47 Is the solar contamination by the lunar reflection expected to produce power in periodogram at preferentially period as 28 days for instance ? It can, but it will also depend on when you happen to get telescope time, whether your star is near the ecliptic, whether you observe near twilight, and how much Mie scattering there is in the atmosphere (dust, cirrus).                            
48 Excited to read your new paper! For the telluric correction test where you also considered a wrong telluric profile - how different were the line profiles in terms of residual error? Were there line strength cut offs after which a telluric line was masked? Great question. The residual is roughly around a couple of percent in RMS, mimicing the typical precision we could model tellurics these days, as you know. The amplitudes of this residual can be as large as 5% or maybe a bit larger, in reality. The way we mimic this “wrong profile” to represent our lack of knowledge on the Earth’s atmosphere is to use the telluric line profiles for Mauna Kea to fit for tellurics generated for Kitt Peak. We did not mask any telluric lines or regions with large modeling residuals. That’s a good point - perhaps one should…                            
49 How does the sky fiber help, to remove solar contamination, the signal from the sky fiber may be poor? Yes, the idea is that you use the sky fiber to obtain a simultaneous spectrum of the local sky (due to moon light, sky glow, etc). You are right that a pretty high S/N is required in the sky spectrum to do any useful correction of your science specrum. Fortunately, we know the solar spectrum extremely well (the biggest uncertainty is the RV shift from the air) so we only need to know an integrated estimate of the brightness in broad bandpasses. If you have sunlight reflected by the moon (and perhaps reflected again by a cloud), you get (nearly) the same amount of that light into the stellar fiber and in the sky fiber.                        

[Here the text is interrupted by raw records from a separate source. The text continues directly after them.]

Definition set_osd_weight (x : list Z) (m : OSDMap) : OSDMap :=
  mkOSDMap (om_fsid m) (om_epoch m) (om_created m) (om_modified m) (om_pools m) (om_name_to_id
    m) (om_pool_max m) (om_flags m) (om_max_osd m) (om_osd_state m) x (om_client_addresses m)
    (om_pg_temp m) (om_primary_temp m) (om_primary_affinity m) (om_crush_data m)
    (om_erasure_code_profiles m) (om_pg_upmap m) (om_pg_upmap_items m) (om_crush_version m)
    (om_new_removed_snapshots m) (om_new_purged_snapshots m) (om_last_up_change m)
    (om_last_in_change m) (om_pg_upmap_primaries m) (om_crc m) (om_crc_verified m)
    (om_applied_incremental m).

Definition set_client_addresses (x : list (list EntityAddr)) (m : OSDMap) : OSDMap :=
  mkOSDMap (om_fsid m) (om_epoch m) (om_created m) (om_modified m) (om_pools m) (om_name_to_id
    m) (om_pool_max m) (om_flags m) (om_max_osd m) (om_osd_state m) (om_osd_weight m) x
    (om_pg_temp m) (om_primary_temp m) (om_primary_affinity m) (om_crush_data m)
    (om_erasure_code_profiles m) (om_pg_upmap m) (om_pg_upmap_items m) (om_crush_version m)
    (om_new_removed_snapshots m) (om_new_purged_snapshots m) (om_last_up_change m)
    (om_last_in_change m) (om_pg_upmap_primaries m) (om_crc m) (om_crc_verified m)
    (om_applied_incremental m).

Definition set_pg_temp (x : gmap PG (list Z)) (m : OSDMap) : OSDMap :=
  mkOSDMap (om_fsid m) (om_epoch m) (om_created m) (om_modified m) (om_pools m) (om_name_to_id
    m) (om_pool_max m) (om_flags m) (om_max_osd m) (om_osd_state m) (om_osd_weight m)
    (om_client_addresses m) x (om_primary_temp m) (om_primary_affinity m) (om_crush_data m)
    (om_erasure_code_profiles m) (om_pg_upmap m) (om_pg_upmap_items m) (om_crush_version m)
    (om_new_removed_snapshots m) (om_new_purged_snapshots m) (om_last_up_change m)
    (om_last_in_change m) (om_pg_upmap_primaries m) (om_crc m) (om_crc_verified m)
    (om_applied_incremental m).

Definition set_primary_temp (x : gmap PG Z) (m : OSDMap) : OSDMap :=
  mkOSDMap (om_fsid m) (om_epoch m) (om_created m) (om_modified m) (om_pools m) (om_name_to_id
    m) (om_pool_max m) (om_flags m) (om_max_osd m) (om_osd_state m) (om_osd_weight m)
    (om_client_addresses m) (om_pg_temp m) x (om_primary_affinity m) (om_crush_data m)
    (om_erasure_code_profiles m) (om_pg_upmap m) (om_pg_upmap_items m) (om_crush_version m)
    (om_new_removed_snapshots m) (om_new_purged_snapshots m) (om_last_up_change m)
    (om_last_in_change m) (om_pg_upmap_primaries m) (om_crc m) (om_crc_verified m)
    (om_applied_incremental m).

Definition set_primary_affinity (x : list Z) (m : OSDMap) : OSDMap :=
  mkOSDMap (om_fsid m) (om_epoch m) (om_created m) (om_modified m) (om_pools m) (om_name_to_id
    m) (om_pool_max m) (om_flags m) (om_max_osd m) (om_osd_state m) (om_osd_weight m)
    (om_client_addresses m) (om_pg_temp m) (om_primary_temp m) x (om_crush_data m)
    (om_erasure_code_profiles m) (om_pg_upmap m) (om_pg_upmap_items m) (om_crush_version m)
    (om_new_removed_snapshots m) (om_new_purged_snapshots m) (om_last_up_change m)
    (om_last_in_change m) (om_pg_upmap_primaries m) (om_crc m) (om_crc_verified m)
    (om_applied_incremental m).

Definition set_crush_data (x : list byte) (m : OSDMap) : OSDMap :=
  mkOSDMap (om_fsid m) (om_epoch m) (om_created m) (om_modified m) (om_pools m) (om_name_to_id
    m) (om_pool_max m) (om_flags m) (om_max_osd m) (om_osd_state m) (om_osd_weight m)
    (om_client_addresses m) (om_pg_temp m) (om_primary_temp m) (om_primary_affinity m) x
    (om_erasure_code_profiles m) (om_pg_upmap m) (om_pg_upmap_items m) (om_crush_version m)
    (om_new_removed_snapshots m) (om_new_purged_snapshots m) (om_last_up_change m)
    (om_last_in_change m) (om_pg_upmap_primaries m) (om_crc m) (om_crc_verified m)
    (om_applied_incremental m).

50 How important is it to use a mask of the exact stellar type of the target if using a synthetic mask? For example, different subclasses between the mask and target? While obviously a mask that "perfectly" matches your target star is ideal, it's also not realistic.  We tend to use a small number of masks (3-5) with temperature steps of 500-1000 deg between them.  This is an approximation, but one that does not dominate at 1 m/s precisions.                            
52 modeling the telluric lines is hard on M-dwarfs, how we can compute reliable RV in we dont have a good model for the these lines?? Cullen Blake is going to give a whole talk on exactly this topic tomorrow, so he’ll provide details there. But it’s a work in progress, and one that is becoming more and more important as instruments push further into the Red and NIR wavelength regions where telluric lines are more prominent                            
53 What is a Reduced Julian Date (RJD)? Astronomers use Julian date (JD), which is just a counter of the days from a certain starting date. Since this counter is large, one can subtract 2400000. That's RJD. It is often used to make plots less busy.                            
54 Object and sky are sampled by different fibers, what accuracy we need to subtract the sky Depends on what you’re trying to observe.  Solar contaminaiton in a clear sky and oxygen lines are pretty slowly varying so sky fibers are pretty reliable.  Water vapor is another story, and can be very hard to handle.  Arpita Roy’s paper has a lot of great detail on how well solar contamination needs to be done:  https://ui.adsabs.harvard.edu/abs/2020AJ....159..161R/abstract                            
55 Would be it false to select, for the number planet ,the « knee» of the chi_2 curve as currently performed for the number of principals components with PCA ? It would be ad hoc, rather than a method with a sound statistical method.  That said, it wouldn't necessarily give the wrong answer.  But one would need to perform lots of tests to understand under what conditions such a procedure gives reasonable "answers".                            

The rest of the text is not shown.